A 25-year-old Israeli man was seriously injured in a stabbing attack in the Gilo settlement in East Jerusalem. 3 suspects aged between 17 and 19, from Bethlehem, were arrested.

=== 21 July ===
Israeli forces killed a 17-year-old Palestinian in Umm Safa, north of Ramallah. The army said they opened fire at Palestinians throwing rocks.

=== 22 July ===
Israeli forces killed an 18-year-old Palestinian in disputed circumstances. The army said that two Palestinian men tried to drive a car into soldiers at Sebastia who opened fire but the claim could not be verified. The Palestinian foreign ministry called for an international investigation into the killing. On 28 August, B'tselem published an account of the incident and noting that an Israeli court rejected the car ramming allegation.

=== 25 July ===
Israeli forces killed three Palestinian gunmen in Nablus. The military said the Palestinians fired at them from a car.

=== 26 July ===
Israeli forces killed a 23-year-old Palestinian near Nablus while arresting two other Palestinians. According to a witness, the man was an uninvolved bystander.

=== 27 July ===
Israeli forces killed a 14-year-old Palestinian in Qalqilya during confrontations with Palestinian youths.
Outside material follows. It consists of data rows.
(* ===== verification/SideFacts.v ===== *)
(** What a hosted side keeps across a restart and across deltas: facts about
    [SideState.v].

    [Synced] relates the memory of a side to its rows; every operation whose
    statements succeed keeps it, and [load_or_create] computes the memory back
    from the rows.  The abstraction [durable] forgets what the rows do not
    hold: the pending pairings, and the time a relationship was added. *)

From S2P Require Import Prelude Utf8 Cbor CborCodec TextMap Keys Profile Device NetTables SideStore SideState.

Open Scope N_scope.

(** ** Operations and runs

    [ORestart] is the end of the process and [load_or_create] with the same
    key on the tables it left. *)

Inductive SideOp :=
| OSetProfile (p : ProfilePayload)
| OMarkRetired (a : bytes)
| OAddRelationship (r : SideRelationship)
| ORemoveRelationship (a : bytes)
| OUpdateRelationship (a : bytes) (f : SideRelationship -> SideRelationship)
| OSetLifecycle (lc : SideLifecycle)
| ORefreshLifecycle
| OTouchSend
| OSetSelfRetired
| OAddCoHolder (d : bytes) (by_ : option bytes)
| ORemoveCoHolder (d : bytes)
| OAddRevoked (d : bytes)
| OAddPending (nonce : bytes)
| OTakePending (nonce : bytes)
| ORecordAddr (d : bytes) (dial : string)
| ODelta (op : DeltaOp) (applied_at : N)
| ORestart (label : option string).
For the third time as a cabinet member, far-right minister Itamar Ben Gvir made a provocative visit to Temple Mount/Al-Aqsa drawing condemnations from Palestinians, the US, the UK and the governments of Jordan, Saudi Arabia, Turkey and Egypt.

=== 29 July ===
OCHA issued the Protection of Civilians Report covering the period 5–24 July 2023. During the reporting period, 8 Palestinians (185 year to date) were killed by Israeli forces and 1 Israeli (25 year to date) was killed by Palestinians. There were 215 Israeli military search and arrest operations in the West Bank (2015 year to date), and 67 Palestinian-owned structures were demolished (542 year to date including 141 in East Jerusalem). There were 56 attacks on Palestinians by Israeli settlers (581 year to date).

== August ==
=== 1 August ===
A 20-year-old Palestinian man shot and wounded six outside a mall in the settlement of Ma'ale Adumim before being shot and killed by an off-duty Israeli police officer. Hamas praised the attack, describing it as a "heroic shooting operation in defense of the al-Aqsa Mosque and in response to the settler invasions" and as "a punch to the face of Ben-Gvir and his invasion of the Al-Aqsa Mosque."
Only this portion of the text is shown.